Another contribution of Ethier et al. [35] was a development of an equation that represents the viscoelastic behavior for the cornea. This equation was derived from the stress relaxation technique (time dependent) on corneoscleral strips.
The simplest formulation for viscoelasticity is to consider a biphasic model for the cornea. To achieve this goal, it is necessary to perform formulations that set the coupling between solid and liquid phases composing the tissue. Prokofiev and Dunec [83] presented a simple methodology for poroelastic formulation in COMSOL package. This formulation coincides with the formulation presented at Rémond et al. [84].

In poroelastic biphasic models, where it is considered the interstitial fluid, it is important to consider the barriers present in the cornea and the proper actions for its maintenance. This subject was treated by Dupps and Wilson [66]; they describe specific characteristics of the human cornea as: hydrophilic characteristic of the stromal glycosaminoglycans [85], imbibition pressure, corneal hydration level [86], stromal swelling pressure, and active endothelial transport [87].
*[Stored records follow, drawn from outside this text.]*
(** ** Refs *)

Lemma ref_read n r : db_refs d !! n = Some r -> exists tip, ref_row d n = Ok (Some (if is_branch r then Branch else Tag, tip)) /\
  id_bytes <$> tip = r_snapshot r.
Proof.
  intros Hr. destruct (to_ref _ Hok _ _ Hr) as [Ht Htip]. unfold ref_row. rewrite Hr. cbn [transpose].
  assert (exists tip, transpose id_from_blob (r_snapshot r) = Ok tip /\ id_bytes <$> tip = r_snapshot r) as (tip & Hread & Hbytes).
  { destruct (r_snapshot r) as [b|]; [|by exists None]. destruct (Htip b eq_refl) as [s Hs].
    destruct (snapshot_read _ _ Hs) as (i & _ & Hi & Hv & _). exists (Some i). cbn. rewrite (proj2 (id_from_blob_ok b i)) by done. by rewrite <- Hi. }
  exists tip. split; [|done]. unfold is_branch. destruct Ht as [-> | ->]; cbn; by rewrite Hread.
Qed.

(** ** Listings *)

(** The file of a row, as listed. *)
Definition file_of (id : bytes) : option LiveFile := f ← db_files d !! id; ok (live_file id f (f_file_sequence f)).
Definition listing (ids : list bytes) : list LiveFile := merge_sort live_le (omap file_of ids).
(** The files that are live on a branch, and those that a line added *)
Definition live_ids (name : string) : list bytes :=
  omap (fun kv => if bool_decide (kv.1.1 = name) then Some kv.1.2 else None) (map_to_list (db_live d)).
Definition line_ids (chain : list Id) : list bytes := chain ≫= fun i => added_files d (id_bytes i).

Lemma file_of_key id lf : file_of id = Some lf -> (live_key lf).2 = id /\
  exists f, db_files d !! id = Some f /\ live_file id f (f_file_sequence f) = Ok lf.
Proof.
  unfold file_of. intros (f & Hf & E)%bind_Some. destruct (live_file _ _ _) eqn:El; [|done]. injection E as ->.
  destruct (live_file_key _ _ _ _ El) as [-> _]. split; [done|]. by exists f.
Qed.
Lemma keyed_files ids : keyed (omap file_of ids).
Proof.
  intros a b (x & _ & Ha)%list_elem_of_omap (y & _ & Hb)%list_elem_of_omap Hk.
  pose proof (file_of_key _ _ Ha) as [Hx _]. pose proof (file_of_key _ _ Hb) as [Hy _]. rewrite Hk in Hx. congruence.
Qed.
Lemma listing_permutation ids1 ids2 : ids1 ≡ₚ ids2 -> listing ids1 = listing ids2.
Proof. intros Hp. apply sort_permutation; [apply keyed_files|]. by rewrite Hp. Qed.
The cornea is a complex anisotropic compound with nonlinear elastic properties including viscoelasticity [66] (Fig. 6.13). Dupps and Wilson refer that interlamellar shear strength is weaker than the corneal tensile strength; this situation grants the corneal stability and the mainly tensile stress state. They also identified that just the corneal stroma and Bowman’s membrane have collagen fibers (responsible of tensile strength); also, they found that Bowman’s membrane removal doesn’t affect the mechanical properties of the cornea (agreeing with [88]). This latter finding was possible through tensile tests and stress relaxation tests for corneal strips (Fig. 6.14).